#### EXERCISE MATERIAL ####

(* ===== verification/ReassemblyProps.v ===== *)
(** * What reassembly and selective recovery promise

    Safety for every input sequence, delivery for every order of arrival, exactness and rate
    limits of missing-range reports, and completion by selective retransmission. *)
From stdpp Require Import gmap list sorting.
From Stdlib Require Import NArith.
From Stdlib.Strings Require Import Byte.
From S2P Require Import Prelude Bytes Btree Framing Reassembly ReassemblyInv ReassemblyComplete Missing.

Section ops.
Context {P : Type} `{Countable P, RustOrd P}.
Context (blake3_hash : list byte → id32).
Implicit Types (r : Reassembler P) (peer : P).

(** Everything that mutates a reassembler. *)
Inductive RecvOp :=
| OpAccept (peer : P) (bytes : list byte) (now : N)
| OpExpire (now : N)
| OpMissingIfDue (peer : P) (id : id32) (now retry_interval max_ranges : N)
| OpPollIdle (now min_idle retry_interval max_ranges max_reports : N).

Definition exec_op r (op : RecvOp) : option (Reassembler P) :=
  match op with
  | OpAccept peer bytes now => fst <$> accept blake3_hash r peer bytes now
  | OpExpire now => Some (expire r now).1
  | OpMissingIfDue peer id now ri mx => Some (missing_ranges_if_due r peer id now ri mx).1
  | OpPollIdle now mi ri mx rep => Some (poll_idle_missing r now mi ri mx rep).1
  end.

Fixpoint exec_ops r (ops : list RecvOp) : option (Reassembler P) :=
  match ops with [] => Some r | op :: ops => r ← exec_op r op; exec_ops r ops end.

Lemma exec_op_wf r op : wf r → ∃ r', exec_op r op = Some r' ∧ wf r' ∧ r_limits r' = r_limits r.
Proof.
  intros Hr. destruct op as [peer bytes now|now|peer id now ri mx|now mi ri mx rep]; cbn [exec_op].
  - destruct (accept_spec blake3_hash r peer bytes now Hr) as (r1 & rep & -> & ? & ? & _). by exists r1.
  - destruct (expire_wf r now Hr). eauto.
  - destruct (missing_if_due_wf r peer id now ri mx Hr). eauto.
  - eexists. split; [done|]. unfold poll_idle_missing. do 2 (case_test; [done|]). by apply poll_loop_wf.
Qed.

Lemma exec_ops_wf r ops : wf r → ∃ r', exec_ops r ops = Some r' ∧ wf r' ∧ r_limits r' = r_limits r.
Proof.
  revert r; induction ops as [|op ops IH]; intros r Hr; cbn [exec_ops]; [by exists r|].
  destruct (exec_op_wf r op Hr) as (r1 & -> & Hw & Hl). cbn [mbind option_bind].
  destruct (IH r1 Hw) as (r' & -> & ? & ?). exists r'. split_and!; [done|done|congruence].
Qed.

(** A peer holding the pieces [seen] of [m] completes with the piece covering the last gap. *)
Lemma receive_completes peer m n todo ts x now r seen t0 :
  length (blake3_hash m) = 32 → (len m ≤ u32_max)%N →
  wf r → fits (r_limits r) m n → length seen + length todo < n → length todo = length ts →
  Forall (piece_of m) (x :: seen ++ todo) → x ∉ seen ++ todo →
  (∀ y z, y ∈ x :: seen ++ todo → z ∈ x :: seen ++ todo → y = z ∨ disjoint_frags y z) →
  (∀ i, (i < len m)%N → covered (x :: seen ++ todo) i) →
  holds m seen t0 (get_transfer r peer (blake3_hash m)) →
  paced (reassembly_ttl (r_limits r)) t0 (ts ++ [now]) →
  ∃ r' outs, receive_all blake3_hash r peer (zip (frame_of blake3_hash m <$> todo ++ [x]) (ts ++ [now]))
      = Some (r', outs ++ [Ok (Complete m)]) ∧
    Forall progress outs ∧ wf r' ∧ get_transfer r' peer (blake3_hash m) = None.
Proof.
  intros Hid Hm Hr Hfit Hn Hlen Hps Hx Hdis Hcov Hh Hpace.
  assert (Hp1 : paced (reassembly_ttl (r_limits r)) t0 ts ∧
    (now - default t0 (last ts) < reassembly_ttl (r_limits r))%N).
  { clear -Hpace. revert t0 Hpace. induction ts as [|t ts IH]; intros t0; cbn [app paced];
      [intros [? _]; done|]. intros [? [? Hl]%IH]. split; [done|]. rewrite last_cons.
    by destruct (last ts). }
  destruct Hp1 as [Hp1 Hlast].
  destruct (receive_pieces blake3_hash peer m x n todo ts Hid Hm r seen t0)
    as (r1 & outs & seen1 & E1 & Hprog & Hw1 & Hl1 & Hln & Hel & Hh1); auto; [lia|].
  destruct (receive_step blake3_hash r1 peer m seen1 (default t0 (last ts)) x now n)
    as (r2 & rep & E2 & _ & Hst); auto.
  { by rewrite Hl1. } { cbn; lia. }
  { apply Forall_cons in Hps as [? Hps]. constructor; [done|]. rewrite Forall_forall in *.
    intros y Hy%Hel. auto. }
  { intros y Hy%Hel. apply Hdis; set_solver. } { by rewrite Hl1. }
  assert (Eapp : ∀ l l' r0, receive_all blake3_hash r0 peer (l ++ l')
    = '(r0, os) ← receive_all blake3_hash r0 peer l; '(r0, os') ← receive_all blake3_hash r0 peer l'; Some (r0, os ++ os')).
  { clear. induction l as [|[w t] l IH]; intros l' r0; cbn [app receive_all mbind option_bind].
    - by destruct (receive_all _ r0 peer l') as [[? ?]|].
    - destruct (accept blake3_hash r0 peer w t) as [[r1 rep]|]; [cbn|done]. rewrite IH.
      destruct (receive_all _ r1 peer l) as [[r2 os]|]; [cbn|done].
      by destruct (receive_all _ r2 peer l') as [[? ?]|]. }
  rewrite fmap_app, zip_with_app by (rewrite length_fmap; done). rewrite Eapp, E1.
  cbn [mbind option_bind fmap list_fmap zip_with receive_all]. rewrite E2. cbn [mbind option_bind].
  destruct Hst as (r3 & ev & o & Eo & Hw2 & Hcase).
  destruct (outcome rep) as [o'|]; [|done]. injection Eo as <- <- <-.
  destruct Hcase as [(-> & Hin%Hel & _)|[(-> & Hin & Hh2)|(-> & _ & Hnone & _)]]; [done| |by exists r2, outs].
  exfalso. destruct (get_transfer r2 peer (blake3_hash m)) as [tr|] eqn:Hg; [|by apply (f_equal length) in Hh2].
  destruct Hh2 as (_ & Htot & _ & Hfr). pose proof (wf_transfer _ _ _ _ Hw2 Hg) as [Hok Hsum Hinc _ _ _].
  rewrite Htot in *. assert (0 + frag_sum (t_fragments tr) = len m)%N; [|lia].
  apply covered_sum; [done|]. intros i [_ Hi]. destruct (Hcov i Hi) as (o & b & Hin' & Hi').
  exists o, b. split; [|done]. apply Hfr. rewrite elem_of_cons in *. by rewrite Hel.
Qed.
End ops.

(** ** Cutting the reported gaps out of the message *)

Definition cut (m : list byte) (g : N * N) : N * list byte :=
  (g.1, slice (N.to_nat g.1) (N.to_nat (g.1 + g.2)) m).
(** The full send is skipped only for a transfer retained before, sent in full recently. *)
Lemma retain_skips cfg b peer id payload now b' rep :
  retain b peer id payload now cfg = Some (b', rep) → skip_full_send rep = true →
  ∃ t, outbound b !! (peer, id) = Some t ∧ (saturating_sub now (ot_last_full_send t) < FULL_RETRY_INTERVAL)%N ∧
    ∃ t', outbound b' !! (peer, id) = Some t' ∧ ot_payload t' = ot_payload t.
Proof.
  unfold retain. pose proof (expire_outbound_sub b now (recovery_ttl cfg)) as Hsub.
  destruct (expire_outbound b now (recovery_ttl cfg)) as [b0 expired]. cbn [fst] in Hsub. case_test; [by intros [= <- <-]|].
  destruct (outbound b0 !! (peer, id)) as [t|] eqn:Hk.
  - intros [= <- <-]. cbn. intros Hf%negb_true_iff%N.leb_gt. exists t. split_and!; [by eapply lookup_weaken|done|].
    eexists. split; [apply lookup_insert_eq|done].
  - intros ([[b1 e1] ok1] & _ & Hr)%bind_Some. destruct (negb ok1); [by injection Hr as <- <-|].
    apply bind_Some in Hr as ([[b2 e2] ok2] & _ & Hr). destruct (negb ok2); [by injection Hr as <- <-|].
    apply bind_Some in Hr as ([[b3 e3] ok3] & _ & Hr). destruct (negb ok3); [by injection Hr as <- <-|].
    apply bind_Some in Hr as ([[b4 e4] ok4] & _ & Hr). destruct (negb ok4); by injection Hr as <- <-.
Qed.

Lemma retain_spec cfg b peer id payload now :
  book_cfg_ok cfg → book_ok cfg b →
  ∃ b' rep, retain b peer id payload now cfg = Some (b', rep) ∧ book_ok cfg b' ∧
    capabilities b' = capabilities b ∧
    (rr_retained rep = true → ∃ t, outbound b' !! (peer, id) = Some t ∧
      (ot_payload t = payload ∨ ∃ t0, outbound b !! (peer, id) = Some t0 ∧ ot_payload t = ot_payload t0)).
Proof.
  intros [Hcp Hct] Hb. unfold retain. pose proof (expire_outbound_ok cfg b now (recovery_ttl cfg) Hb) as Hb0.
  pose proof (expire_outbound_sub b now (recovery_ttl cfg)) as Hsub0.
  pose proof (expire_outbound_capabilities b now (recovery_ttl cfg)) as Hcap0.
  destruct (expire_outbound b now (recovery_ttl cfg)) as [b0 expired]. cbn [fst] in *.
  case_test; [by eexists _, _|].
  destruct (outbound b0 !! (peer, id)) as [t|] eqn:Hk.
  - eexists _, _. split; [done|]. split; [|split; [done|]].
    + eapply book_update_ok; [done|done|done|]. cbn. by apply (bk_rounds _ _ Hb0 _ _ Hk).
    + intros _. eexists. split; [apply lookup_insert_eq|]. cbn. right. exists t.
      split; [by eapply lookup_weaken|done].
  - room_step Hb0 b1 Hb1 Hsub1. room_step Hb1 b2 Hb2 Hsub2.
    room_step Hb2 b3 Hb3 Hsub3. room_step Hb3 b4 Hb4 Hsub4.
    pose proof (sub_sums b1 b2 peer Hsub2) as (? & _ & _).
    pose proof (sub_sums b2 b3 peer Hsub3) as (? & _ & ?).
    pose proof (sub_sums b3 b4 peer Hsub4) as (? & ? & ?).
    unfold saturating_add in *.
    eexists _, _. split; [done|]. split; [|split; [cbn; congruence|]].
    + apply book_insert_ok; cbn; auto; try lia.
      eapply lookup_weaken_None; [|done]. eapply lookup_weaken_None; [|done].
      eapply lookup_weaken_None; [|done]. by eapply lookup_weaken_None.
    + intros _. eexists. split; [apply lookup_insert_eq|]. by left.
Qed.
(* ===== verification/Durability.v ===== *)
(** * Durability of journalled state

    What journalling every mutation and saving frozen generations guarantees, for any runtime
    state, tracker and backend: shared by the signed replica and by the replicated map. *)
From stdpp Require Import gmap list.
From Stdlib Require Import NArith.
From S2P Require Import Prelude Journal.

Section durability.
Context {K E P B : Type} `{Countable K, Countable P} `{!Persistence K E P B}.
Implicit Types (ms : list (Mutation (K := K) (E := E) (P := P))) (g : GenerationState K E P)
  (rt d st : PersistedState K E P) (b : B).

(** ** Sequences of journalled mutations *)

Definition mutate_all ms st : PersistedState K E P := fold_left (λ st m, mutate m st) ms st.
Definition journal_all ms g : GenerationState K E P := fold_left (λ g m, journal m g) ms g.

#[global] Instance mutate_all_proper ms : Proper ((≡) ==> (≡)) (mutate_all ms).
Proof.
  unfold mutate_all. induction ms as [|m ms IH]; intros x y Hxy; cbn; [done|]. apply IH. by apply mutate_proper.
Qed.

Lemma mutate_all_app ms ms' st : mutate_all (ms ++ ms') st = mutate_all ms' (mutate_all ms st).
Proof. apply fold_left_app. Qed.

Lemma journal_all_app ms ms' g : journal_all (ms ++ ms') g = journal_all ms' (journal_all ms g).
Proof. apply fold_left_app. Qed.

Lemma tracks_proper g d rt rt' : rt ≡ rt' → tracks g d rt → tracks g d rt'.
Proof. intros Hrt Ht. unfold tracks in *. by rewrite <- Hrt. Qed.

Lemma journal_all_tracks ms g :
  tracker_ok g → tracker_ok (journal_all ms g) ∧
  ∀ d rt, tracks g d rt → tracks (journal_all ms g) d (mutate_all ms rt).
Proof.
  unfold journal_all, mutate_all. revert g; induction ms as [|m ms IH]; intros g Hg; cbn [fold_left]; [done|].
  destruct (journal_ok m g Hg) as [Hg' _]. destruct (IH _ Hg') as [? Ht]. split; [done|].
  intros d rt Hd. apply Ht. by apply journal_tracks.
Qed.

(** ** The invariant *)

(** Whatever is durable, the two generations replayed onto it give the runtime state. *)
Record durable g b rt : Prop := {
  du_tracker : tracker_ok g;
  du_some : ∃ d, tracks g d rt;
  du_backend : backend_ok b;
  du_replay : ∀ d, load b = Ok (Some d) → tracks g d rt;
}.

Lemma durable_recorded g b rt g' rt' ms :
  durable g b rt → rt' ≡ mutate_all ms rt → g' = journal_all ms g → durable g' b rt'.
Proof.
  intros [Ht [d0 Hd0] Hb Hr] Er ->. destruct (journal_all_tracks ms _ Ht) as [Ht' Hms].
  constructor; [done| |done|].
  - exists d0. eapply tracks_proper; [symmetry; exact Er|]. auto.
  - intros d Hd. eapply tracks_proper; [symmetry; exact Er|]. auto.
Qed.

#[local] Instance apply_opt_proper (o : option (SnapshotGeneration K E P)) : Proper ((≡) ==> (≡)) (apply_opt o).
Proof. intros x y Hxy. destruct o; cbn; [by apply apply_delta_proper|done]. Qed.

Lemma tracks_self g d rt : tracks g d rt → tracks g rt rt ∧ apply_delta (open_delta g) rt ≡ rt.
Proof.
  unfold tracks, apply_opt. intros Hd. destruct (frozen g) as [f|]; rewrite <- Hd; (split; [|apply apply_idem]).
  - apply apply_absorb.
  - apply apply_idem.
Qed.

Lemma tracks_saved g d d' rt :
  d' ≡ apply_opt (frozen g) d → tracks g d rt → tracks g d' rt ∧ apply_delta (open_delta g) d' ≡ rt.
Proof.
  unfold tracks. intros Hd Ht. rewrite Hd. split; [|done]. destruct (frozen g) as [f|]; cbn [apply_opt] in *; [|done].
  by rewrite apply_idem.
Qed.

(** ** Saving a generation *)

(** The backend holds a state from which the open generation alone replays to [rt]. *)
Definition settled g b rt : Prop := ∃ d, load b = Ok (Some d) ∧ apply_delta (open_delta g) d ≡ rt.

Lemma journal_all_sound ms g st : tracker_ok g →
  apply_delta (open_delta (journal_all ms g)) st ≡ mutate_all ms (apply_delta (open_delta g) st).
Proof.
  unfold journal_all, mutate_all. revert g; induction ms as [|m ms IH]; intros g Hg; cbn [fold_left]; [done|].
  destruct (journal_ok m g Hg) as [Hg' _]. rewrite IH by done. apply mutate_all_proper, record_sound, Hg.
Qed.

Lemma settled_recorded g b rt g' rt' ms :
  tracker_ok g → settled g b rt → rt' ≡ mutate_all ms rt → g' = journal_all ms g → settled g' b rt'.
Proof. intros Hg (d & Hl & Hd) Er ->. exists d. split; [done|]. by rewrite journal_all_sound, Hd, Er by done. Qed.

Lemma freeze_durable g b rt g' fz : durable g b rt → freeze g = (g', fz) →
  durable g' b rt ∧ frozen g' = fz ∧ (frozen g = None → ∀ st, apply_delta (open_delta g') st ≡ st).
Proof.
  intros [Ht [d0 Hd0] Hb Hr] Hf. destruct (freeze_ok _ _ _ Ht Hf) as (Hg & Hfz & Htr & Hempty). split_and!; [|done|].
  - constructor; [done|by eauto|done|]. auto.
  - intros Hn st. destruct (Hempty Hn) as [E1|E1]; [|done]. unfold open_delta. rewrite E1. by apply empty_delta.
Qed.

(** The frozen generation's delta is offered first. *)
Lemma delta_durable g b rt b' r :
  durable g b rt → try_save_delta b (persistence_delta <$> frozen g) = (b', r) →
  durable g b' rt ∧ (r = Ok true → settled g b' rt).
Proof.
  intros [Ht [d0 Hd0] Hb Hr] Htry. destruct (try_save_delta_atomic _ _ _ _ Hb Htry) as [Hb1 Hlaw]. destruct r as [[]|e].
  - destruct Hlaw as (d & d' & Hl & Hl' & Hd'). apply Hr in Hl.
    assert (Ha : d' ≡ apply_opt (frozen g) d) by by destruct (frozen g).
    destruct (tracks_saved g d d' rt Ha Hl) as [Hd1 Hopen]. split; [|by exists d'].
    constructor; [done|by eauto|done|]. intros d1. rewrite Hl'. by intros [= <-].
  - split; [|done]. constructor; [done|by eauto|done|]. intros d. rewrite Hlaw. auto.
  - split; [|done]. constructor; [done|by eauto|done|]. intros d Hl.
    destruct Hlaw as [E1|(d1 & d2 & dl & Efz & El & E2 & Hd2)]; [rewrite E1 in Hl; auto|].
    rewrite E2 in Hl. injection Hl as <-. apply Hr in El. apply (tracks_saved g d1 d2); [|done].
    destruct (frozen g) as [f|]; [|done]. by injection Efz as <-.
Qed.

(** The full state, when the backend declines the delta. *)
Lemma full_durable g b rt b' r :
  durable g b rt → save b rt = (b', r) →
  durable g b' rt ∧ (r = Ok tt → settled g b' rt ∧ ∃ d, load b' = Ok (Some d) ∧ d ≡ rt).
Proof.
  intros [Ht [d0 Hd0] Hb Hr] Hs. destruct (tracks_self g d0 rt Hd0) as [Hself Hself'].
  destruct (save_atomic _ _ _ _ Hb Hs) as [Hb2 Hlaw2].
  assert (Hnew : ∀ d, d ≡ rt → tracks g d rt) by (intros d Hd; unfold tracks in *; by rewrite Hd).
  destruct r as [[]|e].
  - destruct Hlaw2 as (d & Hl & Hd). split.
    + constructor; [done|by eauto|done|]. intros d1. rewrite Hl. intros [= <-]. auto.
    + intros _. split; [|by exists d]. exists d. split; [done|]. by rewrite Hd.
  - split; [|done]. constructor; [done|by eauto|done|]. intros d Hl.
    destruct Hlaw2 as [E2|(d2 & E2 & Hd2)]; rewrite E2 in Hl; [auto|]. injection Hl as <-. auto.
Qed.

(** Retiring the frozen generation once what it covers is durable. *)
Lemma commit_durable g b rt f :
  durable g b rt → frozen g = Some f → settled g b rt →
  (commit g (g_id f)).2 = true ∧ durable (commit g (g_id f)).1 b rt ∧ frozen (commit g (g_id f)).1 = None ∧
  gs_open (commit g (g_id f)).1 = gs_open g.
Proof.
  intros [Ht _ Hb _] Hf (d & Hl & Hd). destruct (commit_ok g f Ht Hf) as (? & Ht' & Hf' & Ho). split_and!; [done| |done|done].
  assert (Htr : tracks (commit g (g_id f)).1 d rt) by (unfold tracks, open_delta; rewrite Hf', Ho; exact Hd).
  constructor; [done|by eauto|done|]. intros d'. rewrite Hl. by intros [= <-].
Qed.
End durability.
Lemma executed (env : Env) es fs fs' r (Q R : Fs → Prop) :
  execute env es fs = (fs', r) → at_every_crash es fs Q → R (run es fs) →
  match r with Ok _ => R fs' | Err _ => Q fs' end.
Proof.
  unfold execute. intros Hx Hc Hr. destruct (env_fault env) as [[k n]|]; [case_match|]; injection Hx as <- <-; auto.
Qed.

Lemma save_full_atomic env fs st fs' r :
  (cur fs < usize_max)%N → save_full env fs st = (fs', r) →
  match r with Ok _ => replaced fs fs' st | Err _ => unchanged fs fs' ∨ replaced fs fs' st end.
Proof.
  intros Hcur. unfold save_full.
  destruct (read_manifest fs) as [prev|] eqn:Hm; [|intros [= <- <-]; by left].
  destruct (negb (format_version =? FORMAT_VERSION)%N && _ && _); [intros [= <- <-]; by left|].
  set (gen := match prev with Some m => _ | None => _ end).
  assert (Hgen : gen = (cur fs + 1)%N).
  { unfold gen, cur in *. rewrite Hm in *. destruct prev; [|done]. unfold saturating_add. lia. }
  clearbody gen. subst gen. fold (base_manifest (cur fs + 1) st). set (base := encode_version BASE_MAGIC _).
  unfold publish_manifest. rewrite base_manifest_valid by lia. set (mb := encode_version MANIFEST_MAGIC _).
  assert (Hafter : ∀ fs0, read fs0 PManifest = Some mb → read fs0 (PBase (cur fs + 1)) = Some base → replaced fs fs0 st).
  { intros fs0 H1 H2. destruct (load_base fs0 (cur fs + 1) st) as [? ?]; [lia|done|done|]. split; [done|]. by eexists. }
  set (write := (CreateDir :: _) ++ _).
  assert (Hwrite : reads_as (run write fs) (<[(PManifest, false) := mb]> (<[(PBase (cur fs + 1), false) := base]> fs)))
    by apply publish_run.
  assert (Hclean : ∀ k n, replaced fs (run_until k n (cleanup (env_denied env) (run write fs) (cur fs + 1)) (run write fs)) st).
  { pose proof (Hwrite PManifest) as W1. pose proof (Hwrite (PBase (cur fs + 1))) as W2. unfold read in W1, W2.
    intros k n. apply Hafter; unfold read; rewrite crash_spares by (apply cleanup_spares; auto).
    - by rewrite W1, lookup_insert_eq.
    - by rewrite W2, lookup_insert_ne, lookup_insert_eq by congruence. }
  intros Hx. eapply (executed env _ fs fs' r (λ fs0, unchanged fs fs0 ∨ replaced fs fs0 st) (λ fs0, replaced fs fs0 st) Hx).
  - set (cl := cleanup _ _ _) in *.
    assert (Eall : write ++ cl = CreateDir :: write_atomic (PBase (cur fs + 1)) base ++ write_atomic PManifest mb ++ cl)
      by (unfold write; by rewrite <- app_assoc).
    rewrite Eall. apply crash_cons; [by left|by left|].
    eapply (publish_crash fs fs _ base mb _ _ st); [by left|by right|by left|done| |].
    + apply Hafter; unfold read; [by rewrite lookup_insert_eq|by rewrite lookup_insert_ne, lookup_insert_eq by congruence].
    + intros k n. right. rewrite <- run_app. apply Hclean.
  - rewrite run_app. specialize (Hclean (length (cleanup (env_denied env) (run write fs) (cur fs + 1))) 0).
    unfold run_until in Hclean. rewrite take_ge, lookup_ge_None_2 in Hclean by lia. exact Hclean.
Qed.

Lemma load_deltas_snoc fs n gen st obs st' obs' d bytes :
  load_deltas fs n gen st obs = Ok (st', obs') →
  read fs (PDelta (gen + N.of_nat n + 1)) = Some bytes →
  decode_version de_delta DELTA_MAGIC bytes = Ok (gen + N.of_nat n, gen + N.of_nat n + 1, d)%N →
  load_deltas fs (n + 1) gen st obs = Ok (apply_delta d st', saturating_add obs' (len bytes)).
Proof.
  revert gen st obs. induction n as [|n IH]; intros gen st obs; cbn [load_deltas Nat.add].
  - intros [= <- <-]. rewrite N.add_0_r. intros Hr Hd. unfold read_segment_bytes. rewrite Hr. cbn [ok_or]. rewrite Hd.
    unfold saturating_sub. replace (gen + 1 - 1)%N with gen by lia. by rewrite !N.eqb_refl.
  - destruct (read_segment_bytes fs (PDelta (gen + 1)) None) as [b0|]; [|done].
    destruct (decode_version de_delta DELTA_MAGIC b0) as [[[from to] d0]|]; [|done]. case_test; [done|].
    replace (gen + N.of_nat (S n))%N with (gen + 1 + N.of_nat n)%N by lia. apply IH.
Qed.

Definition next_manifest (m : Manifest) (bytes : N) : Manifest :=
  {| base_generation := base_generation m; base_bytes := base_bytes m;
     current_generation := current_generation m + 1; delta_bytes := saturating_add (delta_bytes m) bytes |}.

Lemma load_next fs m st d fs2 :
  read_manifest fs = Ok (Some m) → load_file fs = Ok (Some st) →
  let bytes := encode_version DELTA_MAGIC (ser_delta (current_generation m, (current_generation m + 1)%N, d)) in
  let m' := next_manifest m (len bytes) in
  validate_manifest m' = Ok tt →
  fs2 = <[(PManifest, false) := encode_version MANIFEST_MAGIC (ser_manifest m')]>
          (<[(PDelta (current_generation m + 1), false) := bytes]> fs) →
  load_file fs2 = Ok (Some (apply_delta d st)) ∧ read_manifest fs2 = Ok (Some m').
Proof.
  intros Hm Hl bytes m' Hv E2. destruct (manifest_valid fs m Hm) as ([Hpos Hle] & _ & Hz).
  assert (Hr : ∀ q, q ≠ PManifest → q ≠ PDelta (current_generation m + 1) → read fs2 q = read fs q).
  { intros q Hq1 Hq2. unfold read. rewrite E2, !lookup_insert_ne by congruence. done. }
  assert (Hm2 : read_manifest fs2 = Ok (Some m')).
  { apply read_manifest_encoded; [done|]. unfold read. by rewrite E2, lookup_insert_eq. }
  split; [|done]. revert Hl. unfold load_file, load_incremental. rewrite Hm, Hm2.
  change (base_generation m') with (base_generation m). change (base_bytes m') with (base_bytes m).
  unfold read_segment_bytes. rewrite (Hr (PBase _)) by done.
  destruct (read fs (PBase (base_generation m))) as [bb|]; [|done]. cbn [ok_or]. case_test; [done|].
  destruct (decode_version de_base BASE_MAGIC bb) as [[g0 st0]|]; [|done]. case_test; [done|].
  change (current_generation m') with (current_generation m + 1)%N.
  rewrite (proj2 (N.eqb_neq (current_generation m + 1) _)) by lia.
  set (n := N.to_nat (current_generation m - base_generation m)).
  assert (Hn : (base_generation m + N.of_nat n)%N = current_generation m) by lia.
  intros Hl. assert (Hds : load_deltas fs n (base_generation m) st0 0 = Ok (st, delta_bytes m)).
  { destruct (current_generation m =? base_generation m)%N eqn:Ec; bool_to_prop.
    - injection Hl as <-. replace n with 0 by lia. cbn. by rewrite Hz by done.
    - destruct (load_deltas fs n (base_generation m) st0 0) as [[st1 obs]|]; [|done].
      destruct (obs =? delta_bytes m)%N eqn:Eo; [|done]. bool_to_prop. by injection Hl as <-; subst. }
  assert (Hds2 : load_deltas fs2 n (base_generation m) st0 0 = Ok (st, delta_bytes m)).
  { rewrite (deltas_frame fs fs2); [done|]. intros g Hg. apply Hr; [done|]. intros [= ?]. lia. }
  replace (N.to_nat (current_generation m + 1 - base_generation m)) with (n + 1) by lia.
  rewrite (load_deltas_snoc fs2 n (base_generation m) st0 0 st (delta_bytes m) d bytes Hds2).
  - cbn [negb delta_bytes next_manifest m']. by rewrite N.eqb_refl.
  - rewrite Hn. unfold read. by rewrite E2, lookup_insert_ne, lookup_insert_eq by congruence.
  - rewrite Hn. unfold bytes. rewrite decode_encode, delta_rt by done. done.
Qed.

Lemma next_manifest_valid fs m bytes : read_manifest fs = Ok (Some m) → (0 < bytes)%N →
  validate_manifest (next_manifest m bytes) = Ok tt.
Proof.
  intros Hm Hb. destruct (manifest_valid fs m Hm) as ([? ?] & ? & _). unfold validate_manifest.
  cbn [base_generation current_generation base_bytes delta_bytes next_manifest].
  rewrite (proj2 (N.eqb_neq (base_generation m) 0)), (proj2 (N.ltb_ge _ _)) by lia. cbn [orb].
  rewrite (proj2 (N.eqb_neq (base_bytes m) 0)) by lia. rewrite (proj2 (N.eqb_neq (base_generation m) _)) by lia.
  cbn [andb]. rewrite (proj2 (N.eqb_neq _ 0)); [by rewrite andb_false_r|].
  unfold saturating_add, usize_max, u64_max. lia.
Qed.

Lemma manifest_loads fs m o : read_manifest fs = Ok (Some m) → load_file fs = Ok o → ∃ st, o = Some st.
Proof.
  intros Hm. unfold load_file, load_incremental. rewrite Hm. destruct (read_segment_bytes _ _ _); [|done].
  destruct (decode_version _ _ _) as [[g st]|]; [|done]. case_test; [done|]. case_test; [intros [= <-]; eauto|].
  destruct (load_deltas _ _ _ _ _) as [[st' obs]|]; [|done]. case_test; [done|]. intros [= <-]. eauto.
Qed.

####

→ **GOAL OF THE EXERCISE**
Given the records above, restate word for word only the lines starting at the one with "load_deltas fs (n" and ending at the one with "- intros [= <- <-]. rewrite".

→ **EXERCISE ANSWER**
  load_deltas fs (n + 1) gen st obs = Ok (apply_delta d st', saturating_add obs' (len bytes)).
Proof.
  revert gen st obs. induction n as [|n IH]; intros gen st obs; cbn [load_deltas Nat.add].
  - intros [= <- <-]. rewrite N.add_0_r. intros Hr Hd. unfold read_segment_bytes. rewrite Hr. cbn [ok_or]. rewrite Hd.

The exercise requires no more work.